*** Records for this task Section Begins ***
Lemma markerBlock_claims_or_declines_witness :
  exists (claimed : bool) (state' : Block.State),
    Block.markerBlock
      (Block.mkState "@page p" [0] [0] [7] (mkEnv false None) [] 0)
      0 1 false
    = Normal (claimed, state')
    /\ Block.tokens state'
       = [Block.marker_token (mkMeta (Some "page") (Some "p") [] None) 0].
Proof.
  destruct (markerBlock_claims_or_declines
              (Block.mkState "@page p" [0] [0] [7] (mkEnv false None) [] 0)
              0 1 false)
    as (claimed & state' & H & _).
  exists claimed, state'. split; [exact H|].
  injection H as _ <-. reflexivity.
Defined.

End BlockRule.

(** * What each marker adds to the output *)

Section Added.

Import Output.

Lemma on_page_out (options : Options) (sc : Scope) (meta : Meta) :
  out (on_page options sc meta)
  = out sc ++ page_cascade sc
        ++ [wrapper_open "layout_page_open" "page" "page" meta].
Proof.
  unfold on_page. rewrite openPage_out.
  destruct sc as [o so po xo st sw e0].
  destruct po, xo; cbn; rewrite <- ?app_assoc; reflexivity.
Qed.

Lemma on_spread_out (sc : Scope) (meta : Meta) :
  out (on_spread sc meta)
  = out sc ++ spread_cascade sc
        ++ [wrapper_open "layout_spread_open" "spread" "spread" meta].
Proof.
  destruct sc as [o so po xo st sw e0].
  destruct so, po, xo; cbn -[wrapper_open]; rewrite <- ?app_assoc;
    reflexivity.
Qed.

Lemma on_section_out (options : Options) (sc : Scope) (meta : Meta) :
  out (on_section options sc meta)
  = out sc ++ section_lead options sc (line_of meta)
        ++ [wrapper_open "layout_section_open" "region" "section" meta].
Proof.
  destruct sc as [o so po xo st sw e0], options as [ip pp wb].
  destruct so, po, xo, st, ip, pp; cbn -[wrapper_open];
    rewrite <- ?app_assoc; reflexivity.
Qed.

Lemma at_eof_out (sc : Scope) : out (at_eof sc) = out sc ++ spread_cascade sc.
Proof.
  destruct sc as [o so po xo st sw e0].
  destruct so, po, xo, sw; cbn; rewrite <- ?app_assoc, ?app_nil_r;
    reflexivity.
Qed.



Lemma created_app (type : string) (l1 l2 : list Token.t) :
  created type (l1 ++ l2) = (created type l1 + created type l2)%nat.
Proof. unfold created. now rewrite filter_app, length_app. Qed.

Lemma created_wrapper (type type' base kind : string) (meta : Meta) :
  created type [wrapper_open type' base kind meta]
  = if String.eqb type' type then 1%nat else 0%nat.
Proof.
  unfold created. simpl. rewrite wrapper_open_type.
  now destruct (String.eqb type' type).
Qed.

Lemma foreign_type (tok : Token.t) (type : string) :
  In type inserted_types -> foreign tok = true ->
  String.eqb (Token.type tok) type = false.
Proof.
  unfold foreign, inserted. intros Hin H. apply negb_true_iff in H.
  destruct (String.eqb (Token.type tok) type) eqn:E; [|reflexivity].
  rewrite <- H. symmetry. apply existsb_exists. now exists type.
Qed.

Lemma created_content (type : string) (tok : Token.t) :
  In type inserted_types -> foreign tok = true -> created type [tok] = 0%nat.
Proof.
  intros Hin H. unfold created. simpl. now rewrite (foreign_type tok type).
Qed.

Lemma answers_inserted (type k : string) :
  In (type, k) answers -> In type inserted_types.
Proof.
  simpl. intros [[= <- <-]|[[= <- <-]|[[= <- <-]|[]]]]; simpl; tauto.
Qed.

Ltac answer_cases H :=
  simpl in H; destruct H as [[= <- <-]|[[= <- <-]|[[= <- <-]|[]]]].

Lemma created_cascades (type k : string) (sc : Scope) :
  In (type, k) answers ->
  created type (spread_cascade sc) = 0%nat
  /\ created type (page_cascade sc) = 0%nat
  /\ created type (Wrappers.nearest_close sc) = 0%nat.
Proof.
  intro H. destruct sc as [o so po xo st sw e0].
  answer_cases H; destruct so, po, xo; repeat split.
Qed.

Lemma created_section_lead (type k : string) (options : Options)
      (sc : Scope) (line : Z) :
  In (type, k) answers ->
  created type (section_lead options sc line) = 0%nat.
Proof.
  intro H. unfold section_lead. rewrite created_app.
  destruct (negb (pageOpen sc) && implicitPage options).
  - rewrite created_wrapper.
    answer_cases H; now destruct (sectionOpen sc).
  - answer_cases H; now destruct (sectionOpen sc).
Qed.

Lemma is_marker_of_content (k : string) (tok : Token.t) :
  is_content tok = true -> is_marker_of k tok = false.
Proof.
  unfold is_content, is_marker_of. intro H. apply negb_true_iff in H.
  now rewrite H.
Qed.

(** One step of the loop adds one token of the type that answers the kind
    of the marker, and none of the other answering types. *)
Lemma visit_created (options : Options) (sc : Scope) (tok : Token.t)
      (type k : string) :
  In (type, k) answers ->
  foreign tok = true ->
  created type (out (visit options sc tok))
  = (created type (out sc) + if is_marker_of k tok then 1 else 0)%nat.
Proof.
  intros Ha Hf. pose proof (answers_inserted type k Ha) as Hin.
  destruct (is_content tok) eqn:Ec.
  - rewrite (visit_content options sc tok Ec).
    rewrite (is_marker_of_content k tok Ec). unfold push_out. simpl.
    now rewrite created_app, (created_content type tok Hin Hf).
  - unfold is_content in Ec. apply negb_false_iff in Ec.
    unfold visit, is_marker_of. rewrite Ec. cbn [negb andb].
    destruct (Token.meta tok) as [m|]; cbn [kind empty_meta];
      [|now rewrite Nat.add_0_r].
    destruct (kind m) as [k'|]; [|now rewrite Nat.add_0_r].
    destruct (created_cascades type k sc Ha) as (Cs & Cp & Cn).
    destruct (String.eqb k' "spread") eqn:E1.
    { apply String.eqb_eq in E1. subst k'.
      rewrite on_spread_out, !created_app, Cs, created_wrapper.
      answer_cases Ha; reflexivity. }
    destruct (String.eqb k' "page") eqn:E2.
    { apply String.eqb_eq in E2. subst k'.
      rewrite on_page_out, !created_app, Cp, created_wrapper.
      answer_cases Ha; reflexivity. }
    destruct (String.eqb k' "section") eqn:E3.
    { apply String.eqb_eq in E3. subst k'.
      rewrite on_section_out, !created_app,
        (created_section_lead type k options sc _ Ha), created_wrapper.
      answer_cases Ha; reflexivity. }
    destruct (String.eqb k' "break") eqn:E4.
    { apply String.eqb_eq in E4. subst k'.
      rewrite on_break_out, !created_app, Cn.
      answer_cases Ha; reflexivity. }
    answer_cases Ha; rewrite ?E1, ?E3, ?E4; now rewrite Nat.add_0_r.
Qed.

Lemma loop_created (options : Options) (type k : string)
      (toks : list Token.t) :
  In (type, k) answers ->
  forallb foreign toks = true ->
  forall sc,
    created type (out (fold_left (visit options) toks sc))
    = (created type (out sc) + marked k toks)%nat.
Proof.
  intros Ha. induction toks as [|tok toks IH]; intros H sc; simpl.
  - unfold marked. simpl. now rewrite Nat.add_0_r.
  - simpl in H. apply andb_true_iff in H. destruct H as [Ht Hr].
    rewrite (IH Hr), (visit_created options sc tok type k Ha Ht).
    unfold marked. simpl. destruct (is_marker_of k tok); simpl; lia.
Qed.

(** Every marker is answered once: the output holds as many break tokens as
    the input has [@break] markers, as many spread open tokens as it has
    [@spread] markers and as many section open tokens as it has [@section]
    markers, for tokens that bear none of the created types. *)
Theorem every_marker_is_answered_once (options : Options)
        (toks : list Token.t) (e : Env) (type k : string) :
  In (type, k) answers ->
  __layoutMarkersUsed e = true ->
  forallb foreign toks = true ->
  created type (tokens (layout_transform options (mkCore toks e)))
  = marked k toks.
Proof.
  intros Ha Hu H. unfold layout_transform. simpl. rewrite Hu. simpl.
  rewrite at_eof_out, created_app.
  destruct (created_cascades type k
              (fold_left (visit options) toks (initial_scope e)) Ha)
    as (Cs & _ & _).
  rewrite Cs, (loop_created options type k toks Ha H). simpl.
  unfold created. simpl. lia.
Qed.

Lemma every_marker_is_answered_once_witness :
  created "layout_break"
          (tokens (layout_transform default_options
                                    (mkCore ScenarioD.input
                                            Sample.fresh_env)))
  = marked "break" ScenarioD.input.
Proof.
  exact (every_marker_is_answered_once
           default_options ScenarioD.input Sample.fresh_env
           "layout_break" "break" (or_introl eq_refl) eq_refl eq_refl).
Defined.
(** * cookiecutter-uv: dependency updaters and generation hooks

    A shallow embedding of the scripts of the repository:
    - [cookiecutter_uv/cicd/fetchers.py], [config.py], [updaters.py];
    - [hooks/pre_gen_project.py] and [hooks/post_gen_project.py].

    Text is a list of 8-bit characters (code points below 256), file paths
    are strings, the project directory is a finite map from paths to nodes.
    The regular expressions of the scripts are transcribed into a small
    abstract syntax and run by a backtracking matcher that follows the
    behaviour of Python's [re] module (leftmost match, greedy repetition,
    alternatives tried in order). *)

From Stdlib Require Import Ascii String List Arith Bool Lia.
From stdpp Require Import gmap strings.
Import ListNotations.

Local Open Scope char_scope.
Local Open Scope list_scope.
Local Open Scope nat_scope.

(** ** Text *)

Abbreviation text := (list ascii).

(** A Python string literal, as text. *)
Definition str (s : string) : text := list_ascii_of_string s.

Definition chr_eqb (a b : ascii) : bool := Ascii.eqb a b.

(** [s.startswith(w)] *)
Fixpoint startswith (w s : text) : bool :=
  match w, s with
  | [], _ => true
  | x :: w', y :: s' => chr_eqb x y && startswith w' s'
  | _ :: _, [] => false
  end.

(** [w in s] *)
Fixpoint contains (w s : text) : bool :=
  startswith w s || match s with [] => false | _ :: s' => contains w s' end.
(** * NMEA0183 to serial port forwarder: a shallow embedding of [src/index.ts]

    The plugin keeps three variables at module scope ([reportInterval],
    [forwardedCounter], [serial]) and exposes [start] and [stop]; [start]
    defines the two closures [reporter] and [nmeaHandler].  The development
    below gives each of them as a function on an explicit world state and
    proves the properties of the framing check, of the forwarding counter
    and of the start/stop lifecycle. *)

From Stdlib Require Import List ZArith NArith Lia Bool String Ascii.
Import ListNotations.

Set Implicit Arguments.

(** ** JavaScript strings *)

Module JsString.

(** A JavaScript string is a sequence of UTF-16 code units. *)
Definition jsstring := list N.

Definition code_unit (c : ascii) : N := N_of_ascii c.

(** String literals of the source, written as Rocq strings. *)
Definition str (s : string) : jsstring := map code_unit (list_ascii_of_string s).

Definition CR : N := 13.
Definition LF : N := 10.

(** The literal [\r\n]. *)
Definition crlf : jsstring := [CR; LF].

Fixpoint eqb (a b : jsstring) : bool :=
  match a, b with
  | [], [] => true
  | x :: a', y :: b' => N.eqb x y && eqb a' b'
  | _, _ => false
  end.

(** [String.prototype.length], a JavaScript number. *)
Definition length (s : jsstring) : Z := Z.of_nat (List.length s).

(** ECMAScript WhiteSpace and LineTerminator code points: the characters
    [String.prototype.trim] strips.  All of them are single code units. *)
Definition is_white_space (c : N) : bool :=
  (N.eqb c 9 || N.eqb c 10 || N.eqb c 11 || N.eqb c 12 || N.eqb c 13
   || N.eqb c 32 || N.eqb c 160 || N.eqb c 5760
   || (N.leb 8192 c && N.leb c 8202)
   || N.eqb c 8232 || N.eqb c 8233 || N.eqb c 8239 || N.eqb c 8287
   || N.eqb c 12288 || N.eqb c 65279)%bool.

Fixpoint trimStart (s : jsstring) : jsstring :=
  match s with
  | [] => []
  | c :: s' => if is_white_space c then trimStart s' else s
  end.

Fixpoint trimEnd (s : jsstring) : jsstring :=
  match s with
  | [] => []
  | c :: s' =>
      match trimEnd s' with
      | [] => if is_white_space c then [] else [c]
      | t => c :: t
      end
  end.

(** [String.prototype.trim]. *)
Definition trim (s : jsstring) : jsstring := trimEnd (trimStart s).

(** [String.prototype.startsWith(searchString)] at position 0. *)
Fixpoint startsWith (s searchString : jsstring) : bool :=
  match searchString, s with
  | [], _ => true
  | _ :: _, [] => false
  | x :: p', c :: s' => N.eqb c x && startsWith s' p'
  end.

(** [String.prototype.charAt(pos)]: the one-unit string at [pos], and the
    empty string when [pos] is negative or not below the length. *)
Definition charAt (s : jsstring) (pos : Z) : jsstring :=
  if (pos <? 0)%Z || (length s <=? pos)%Z then []
  else match nth_error s (Z.to_nat pos) with
       | Some c => [c]
       | None => []
       end.

(** Decimal digits of a non-negative integer, as a template literal
    renders a number. *)
Fixpoint digits (d : Decimal.uint) : jsstring :=
  match d with
  | Decimal.Nil => []
  | Decimal.D0 d' => 48%N :: digits d'
  | Decimal.D1 d' => 49%N :: digits d'
  | Decimal.D2 d' => 50%N :: digits d'
  | Decimal.D3 d' => 51%N :: digits d'
  | Decimal.D4 d' => 52%N :: digits d'
  | Decimal.D5 d' => 53%N :: digits d'
  | Decimal.D6 d' => 54%N :: digits d'
  | Decimal.D7 d' => 55%N :: digits d'
  | Decimal.D8 d' => 56%N :: digits d'
  | Decimal.D9 d' => 57%N :: digits d'
  end.

Definition number_to_string (n : N) : jsstring := digits (N.to_uint n).

(** [Number::toString] of ECMAScript for a Number whose value is the
    non-negative integer [x].  A Number carries 53 significant bits, and its
    text is the shortest run of decimal digits that reads back as the same
    Number: written out in full below 10^21, in exponent form from there.
    An integer that is no Number stands for the Number nearest to it, as a
    literal of that value does, and for [Infinity] from 2^1024 on. *)

(** The Number nearest to the integer [m]: round to nearest, ties to even. *)
Definition nearest_Number (m : N) : N :=
  let e := N.log2 m in
  if (e <? 53)%N then m
  else
    let sh := (e - 52)%N in
    let q := (m / 2 ^ sh)%N in
    let r := (m mod 2 ^ sh)%N in
    let half := (2 ^ (sh - 1))%N in
    let q' := if (r <? half)%N then q
              else if (half <? r)%N then (q + 1)%N
              else if N.even q then q else (q + 1)%N in
    (q' * 2 ^ sh)%N.

(** Among the integers s * 10^(nd-k) next to [x], the one that reads back as
    [x], the nearer one if both do and the one with even s if they are as
    near; [nd] is the number of decimal digits of [x]. *)
Definition shortest_at (x : N) (nd k : nat) : option N :=
  let step := (10 ^ N.of_nat (nd - k))%N in
  let lo := (x / step * step)%N in
  let hi := (lo + step)%N in
  let ok_lo := (0 <? lo)%N && (nearest_Number lo =? x)%N in
  let ok_hi := (nearest_Number hi =? x)%N in
  match ok_lo, ok_hi with
  | true, true =>
      if (x - lo <? hi - x)%N then Some lo
      else if (hi - x <? x - lo)%N then Some hi
      else if N.even (x / step) then Some lo else Some hi
  | true, false => Some lo
  | false, true => Some hi
  | false, false => None
  end.

(** The first [k], counting up, that has such an integer.  There is one for
    every Number. *)
Fixpoint shortest_from (x : N) (nd k fuel : nat) : N :=
  match fuel with
  | O => x
  | S fuel' =>
      match shortest_at x nd k with
      | Some v => v
      | None => shortest_from x nd (S k) fuel'
      end
  end.

Definition shortest_decimal (x : N) : N :=
  let nd := List.length (digits (N.to_uint x)) in
  shortest_from x nd 1 (Nat.min nd 17).

(** Digits without the zeros at the end. *)
Fixpoint strip_zeros (ds : jsstring) : jsstring :=
  match ds with
  | [] => []
  | d :: ds' =>
      match strip_zeros ds' with
      | [] => if (d =? 48)%N then [] else [d]
      | t => d :: t
      end
  end.

Definition Number_toString (x : N) : jsstring :=
  let x := nearest_Number x in
  if (x =? 0)%N then [48%N]
  else if (2 ^ 1024 <=? x)%N then str "Infinity"
  else
    let ds := digits (N.to_uint (shortest_decimal x)) in
    let n := List.length ds in
    if (n <=? 21)%nat then ds
    else
      match strip_zeros ds with
      | [] => ds
      | [d] => d :: str "e+" ++ number_to_string (N.of_nat (n - 1))
      | d :: rest => d :: str "." ++ rest ++ str "e+" ++ number_to_string (N.of_nat (n - 1))
      end.

End JsString.

Import JsString.

(** ** The framing check

    The condition of the [if] in [nmeaHandler]:
    [data.startsWith('$') && data.charAt(len - 3) === '*'] with
    [data = `${sentence}`.trim()] and [len = data.length]. *)

Definition frame_ok (data : jsstring) : bool :=
  let len := JsString.length data in
  startsWith data (str "$") && JsString.eqb (charAt data (len - 3)) (str "*").

Definition isForwardable (sentence : jsstring) : bool :=
  frame_ok (trim sentence).

(** ** Values thrown and plugin settings *)

(** A thrown value, seen through the only thing the plugin reads from it:
    [err?.message], which is [undefined] for [null], [undefined], a
    primitive or an object without that property. *)
Record jsexn := Thrown { message : option jsstring }.

(** [`${err?.message}`]. *)
Definition render_message (err : jsexn) : jsstring :=
  match message err with
  | Some m => m
  | None => str "undefined"
  end.

(** The object handed to [start].  It comes from the host as [any]; a field
    that is absent reads as [undefined], here [None]. *)
Record PluginSettings := {
  baudRate : option N;
  serialPort : option jsstring
}.

(** [`${settings.serialPort}`] and [`${settings.baudRate}`]; a baud rate [b]
    stands for the Number of that value and is printed by [Number::toString]. *)
Definition render_serialPort (settings : PluginSettings) : jsstring :=
  match serialPort settings with
  | Some p => p
  | None => str "undefined"
  end.

Definition render_baudRate (settings : PluginSettings) : jsstring :=
  match baudRate settings with
  | Some b => Number_toString b
  | None => str "undefined"
  end.

(** [Number(settings.baudRate || 38400)]: [undefined] and [0] are falsy. *)
Definition effective_baudRate (settings : PluginSettings) : N :=
  match baudRate settings with
  | Some 0%N | None => 38400%N
  | Some b => b
  end.

(** ** The world: module variables and the objects they refer to *)

(** A timer made by [setInterval]; [clearInterval] makes it inactive. *)
Record Timer := {
  period : N;
  active : bool
}.

(** The two listeners [start] attaches to the serial port object. *)
Inductive PortListener :=
| OnOpen (settings : PluginSettings)
| OnError.

(** A [SerialPort] object: the options it was built with, whether the device
    is open, and the listeners attached with [serial.on]. *)
Record SerialPort := {
  sp_path : option jsstring;
  sp_baudRate : N;
  isOpen : bool;
  sp_listeners : list PortListener
}.

(** Module-scope variables ([reportInterval], [forwardedCounter], [serial])
    hold references: a timer or a port is named by its position in [timers]
    or [ports].  [bus] lists the channels [nmeaHandler] is subscribed to, one
    entry per [anyApp.on] call.

    [forwardedCounter] is a JavaScript number that only ever holds a
    non-negative integer: it starts at 0, is reset to 0 and changes by [++].
    It is modelled as [N]; [++] and the decimal rendering are exact for every
    integer below 2^53. *)
Record World := {
  reportInterval : option nat;
  forwardedCounter : N;
  serial : option nat;
  timers : list Timer;
  ports : list SerialPort;
  bus : list jsstring
}.

(** The module as loaded: [null], [0], [null], and nothing allocated. *)
Definition initial : World :=
  {| reportInterval := None; forwardedCounter := 0; serial := None;
     timers := []; ports := []; bus := [] |}.

Definition set_reportInterval (v : option nat) (w : World) : World :=
  {| reportInterval := v; forwardedCounter := forwardedCounter w;
     serial := serial w; timers := timers w; ports := ports w; bus := bus w |}.

Definition set_forwardedCounter (v : N) (w : World) : World :=
  {| reportInterval := reportInterval w; forwardedCounter := v;
     serial := serial w; timers := timers w; ports := ports w; bus := bus w |}.

Definition set_serial (v : option nat) (w : World) : World :=
  {| reportInterval := reportInterval w; forwardedCounter := forwardedCounter w;
     serial := v; timers := timers w; ports := ports w; bus := bus w |}.

Definition set_timers (v : list Timer) (w : World) : World :=
  {| reportInterval := reportInterval w; forwardedCounter := forwardedCounter w;
     serial := serial w; timers := v; ports := ports w; bus := bus w |}.

Definition set_ports (v : list SerialPort) (w : World) : World :=
  {| reportInterval := reportInterval w; forwardedCounter := forwardedCounter w;
     serial := serial w; timers := timers w; ports := v; bus := bus w |}.

Definition set_bus (v : list jsstring) (w : World) : World :=
  {| reportInterval := reportInterval w; forwardedCounter := forwardedCounter w;
     serial := serial w; timers := timers w; ports := ports w; bus := v |}.

(** Update of the object at position [i]; nothing changes out of range. *)
Fixpoint update {A : Type} (i : nat) (f : A -> A) (l : list A) : list A :=
  match l, i with
  | [], _ => []
  | x :: l', O => f x :: l'
  | x :: l', S i' => x :: update i' f l'
  end.

(** ** What leaves the plugin, and what the libraries may throw *)

(** Messages handed to the host and data handed to [serial.write], in the
    order the calls are made. *)
Inductive output :=
| Debug (msg : jsstring)
| PluginStatus (msg : jsstring)
| PluginError (msg : jsstring)
| SerialWrite (port : nat) (data : jsstring).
*** Records for this task Section Ends ***
**Work to be completed**
Beginning with the line holding "below gives each" and ending with the line holding "Module JsString.", write out the stretch of material above exactly; add no further lines.

**Your solution**
    below gives each of them as a function on an explicit world state and
    proves the properties of the framing check, of the forwarding counter
    and of the start/stop lifecycle. *)

From Stdlib Require Import List ZArith NArith Lia Bool String Ascii.
Import ListNotations.

Set Implicit Arguments.

(** ** JavaScript strings *)

Module JsString.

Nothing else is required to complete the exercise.